Contrary to some opinions, the COOK Report finds that the Internet revolution is not spelled dot com. The revolution is in fact to be found in a total revamping of the transport of bits. While the dot com empires of 1999 collapsed in 2000 the cost effectiveness of pushing the Internet Protocol over glass yielded more dividends than ever before.

A growing amount of telecom traffic has migrated to a growing amount of fiber. The pure Internet play throws out SONET effectively doubling available fiber in the case where redundant loops were used. Whereas lighting each new fiber used to call for new bays of OC-48 SONET equipment at perhaps $100,000 a bay and up, a strand can now be lit at a gigabit by a $7,000 Ethernet switch on each end.

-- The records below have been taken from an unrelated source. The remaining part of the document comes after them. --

(** What waits for its execution is ordered. *)
Definition pending_ok r : Prop :=
  forall n, n ∈ Pending_Execution r -> exists s, History r !! n = Some s /\ ordered s = true.

(** A call that touches no slot's ballot; with [erase], it may collect slots and
    move on. *)
Record keeps (erase : Prop) r r' : Prop := {
  k_view : same_view r r';
  k_digest : proposal_digest r' = proposal_digest r;
  k_arrays : arrays_ok r -> arrays_ok r';
  k_actions : exists l, actions r' = actions r ++ l /\ Forall silent l;
  k_ARU : ARU r <= ARU r' /\ (ARU r < two32 -> ARU r' < two32);
  k_still : erase \/ ARU r' = ARU r;
  k_forwarding : forwarding_white_line r <= forwarding_white_line r' /\
    (is_u32 (forwarding_white_line r) -> is_u32 (forwarding_white_line r'));
  k_stable : 0 <= stable_catchup r <= ARU r -> 0 <= stable_catchup r' <= ARU r';
  k_pending : pending_ok r -> pending_ok r';
  k_ppARU : ppARU r' = ppARU r;
  k_next : next_seq r' = next_seq r;
  k_recon : recon_white_line r <= recon_white_line r' /\
    (is_u32 (recon_white_line r) -> is_u32 (recon_white_line r'));
  k_slot : forall seq s, History r !! seq = Some s ->
    (exists s', History r' !! seq = Some s' /\ same_ballot s s') \/ (erase /\ gone r' seq);
  k_none : forall seq, History r !! seq = None -> History r' !! seq = None }.

(** The interface.  [F] are the faults with which other components may stop.
    A New-Leader message may complete a quorum and end the view; nothing is
    asked of the state then. *)
Class OrderCallsOk (F : fault -> Prop) (calls : OrderCalls E) := {
  PO_ARU_keeps VAR m r : 1 <= 2 * VF VAR + VK VAR + 1 <= NUM_SERVERS ->
    wp F (PRE_ORDER_Process_PO_ARU VAR m) (fun _ => keeps False r) r;
  Recon_keeps VAR seq r : is_Some (History r !! seq) ->
    (forall n s, History r !! n = Some s -> 0 < n < two32) -> is_u32 (recon_white_line r) ->
    wp F (RECON_Do_Recon VAR seq) (fun _ => keeps False r) r;
  New_Leader_keeps VAR r :
    wp F (SUSPECT_New_Leader VAR) (fun _ r' => same_view r r' -> keeps False r r') r }.

Lemma follows_refl r : follows r r.
Proof. split; [split; reflexivity|]. exists []. rewrite app_nil_r. reflexivity. Qed.
Lemma wp_collect_commit r v :
  inv r -> vote_ok v -> EvC v ->
  wp F (collect_commit VAR v) (collected (v_seq_num v) r) r.
Proof.
  intros Hi Hv He. unfold collect_commit. set (seq := v_seq_num v).
  assert (Hno : forall r', inv r' -> follows r r' -> wp F (ret false) (collected seq r) r')
    by (intros r' Hi' Hf'; apply wp_ret; split; [exact Hi'|split; [exact Hf'|discriminate]]).
  assert (Hdone : wp F (ret false) (collected seq r) r) by (apply Hno; [exact Hi|apply follows_refl]).
  apply wp_bind, wp_get. destruct (Z.leb_spec seq (ARU r)) as [|HA]; [exact Hdone|].
  apply wp_bind, wp_view_admits. intros b _. destruct b; cbn [negb]; [|exact Hdone].
  apply wp_bind, (wp_Get_ORD_Slot r seq); [exact Hi|exact (vk_seq _ Hv)|intros (_ & Hg & _); lia|].
  intros s r1 Hi1 Es Hf1 _. destruct (i_keys Hi1 _ _ Es) as [_ Hok].
  assert (Hdone1 : wp F (ret false) (collected seq r) r1) by (apply Hno; assumption).
  pose proof (vk_from _ Hv) as Hfrom. destruct (so_commit Hok) as [Hlen _].
  apply wp_bind, wp_aget; [rewrite Hlen; unfold NUM_SERVER_SLOTS; lia|].
  intros old Eold. destruct old as [u|]; cbn [is_Some bool_decide]; [exact Hdone1|].
  rewrite bool_decide_false by (intros [x Hx]; discriminate).
  destruct (negb _); [exact Hdone1|].
  apply wp_bind, wp_aset; [rewrite Hlen; unfold NUM_SERVER_SLOTS; lia|]. intros l El.
  apply wp_bind, (wp_upd _ _ s); [exact Es|]. set (s1 := with_commit l s).
  destruct (leaves_set r r1 seq s s1 (fun _ => True) Hi1 Hf1 Es) as (Hi2 & Hf2 & _); [|slot_stays|exact I|].
  { intros []. split; auto; cbn.
    - eapply votes_ok_add; [exact so_commit|exact Hv|reflexivity|exact He|exact El].
    - intros H. destruct (so_ordered H) as (Ha & Hb). split; [exact Ha|].
      pose proof (matching_mono ORDER_Commit_Matches_Pre_Prepare (commit s) l
                    (complete_pre_prepare s) (aset_fills _ _ _ _ Eold El)). lia. }
  assert (Es1 : History (set_slot seq s1 r1) !! seq = Some s1) by apply lookup_set_slot.
  apply wp_bind, (wp_the_slot _ _ s1); [exact Es1|].
  destruct (ordered s1); [apply Hno; assumption|].
  destruct (ORDER_Commit_Certificate_Ready s1) eqn:Er; [|apply Hno; assumption].
  apply wp_bind. eapply wp_conseq; [apply (wp_Move_Commit_Certificate _ seq s1 Hi2 Es1 Er)|].
  intros [] r3 (Hi3 & Hf3 & s3 & Es3 & Ho).
  apply wp_ret. split; [exact Hi3|]. split; [eapply follows_trans; eassumption|]. eauto.
Qed.

Lemma wp_Process_Commit {exec : Executor E} {exec_ok : ExecutorOk F exec} r v :
  inv r -> vote_ok v -> EvC v ->
  wp F (ORDER_Process_Commit VAR v) (fun _ => handled VAR EvPP EvP EvC r) r.
Proof.
  intros Hi Hv He. apply wp_bind. eapply wp_conseq; [apply wp_collect_commit; assumption|].
  intros b r3 (Hi3 & Hf3 & Ho). destruct b; [|apply wp_ret, handled_of; assumption].
  destruct (Ho eq_refl) as (s3 & Es3 & Ho3).
  eapply wp_conseq; [apply (Execute_Commit_keeps VAR EvPP EvP EvC _ s3 r3 Hi3 Es3 Ho3 HVAR)|].
  intros [] r4 K4. eapply follows_handled; [exact Hf3|exact K4].
Qed.
End Handlers.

While gigabit Ethernet over glass is the current preferred Internet way, ten gigabit Ethernet transport will be arriving by year's end. If 40 lambdas per strand were high end in 2000, 160 is likely to be common by year's end. With the completion of multiple metro fiber build outs, end-to-end fiber may now be taken or granted by most business customers. The explosion of bandwidth as the result of more fiber and technology that squeezes more bandwidth from each strand has meant that, in some instances, the delivery of a gigabit costs about what a T-1 did a decade ago.

The bottom line is that telecommunications which is prepared to forego traversing the legacy PSTN is now upwards of 1000 times cheaper than that which powers a circuit-switched voice call. While corporate managed VPNs have been able to avoid the PSTN for some time, a new development has emerged in Canada where customer management of optical wavelengths using the OBGP protocol holds the promise that by year's end users of Canada's new public sector gigabit Ethernet over fiber infrastructure will be avoiding carrier clouds entirely.

At the basic levels of both transport and network management the Internet revolution is shaping up to tell the PSTN that it is no longer needed. In telephony meanwhile protocols are being developed that will allow the diversion of large amounts of PSTN traffic to the Internet. ENUM is the major such protocol. This will allow Internet carriers to offer and deliver many services to PSTN attached phones that the PSTN itself cannot negotiate. Other protocols such as instant messaging are shaping up as coordinators for PSTN activity and off on switches that can control Internet connected devices.

Fiber to the home is becoming more common and companies like World Wide Packets are gearing up to make gigabit Ethernet termination equipment that will give connected families, telephone, fax, high end video, ordinary TV and data off of the same line. Canarie the Canadian advanced internet agency has some interesting ideas about these developments stating that Divergence rather than Convergence may be the key to low cost fiber to the home. Here is a narrative paraphrase of the language of a slide from the presentation 'Optical Communities' in September 2000.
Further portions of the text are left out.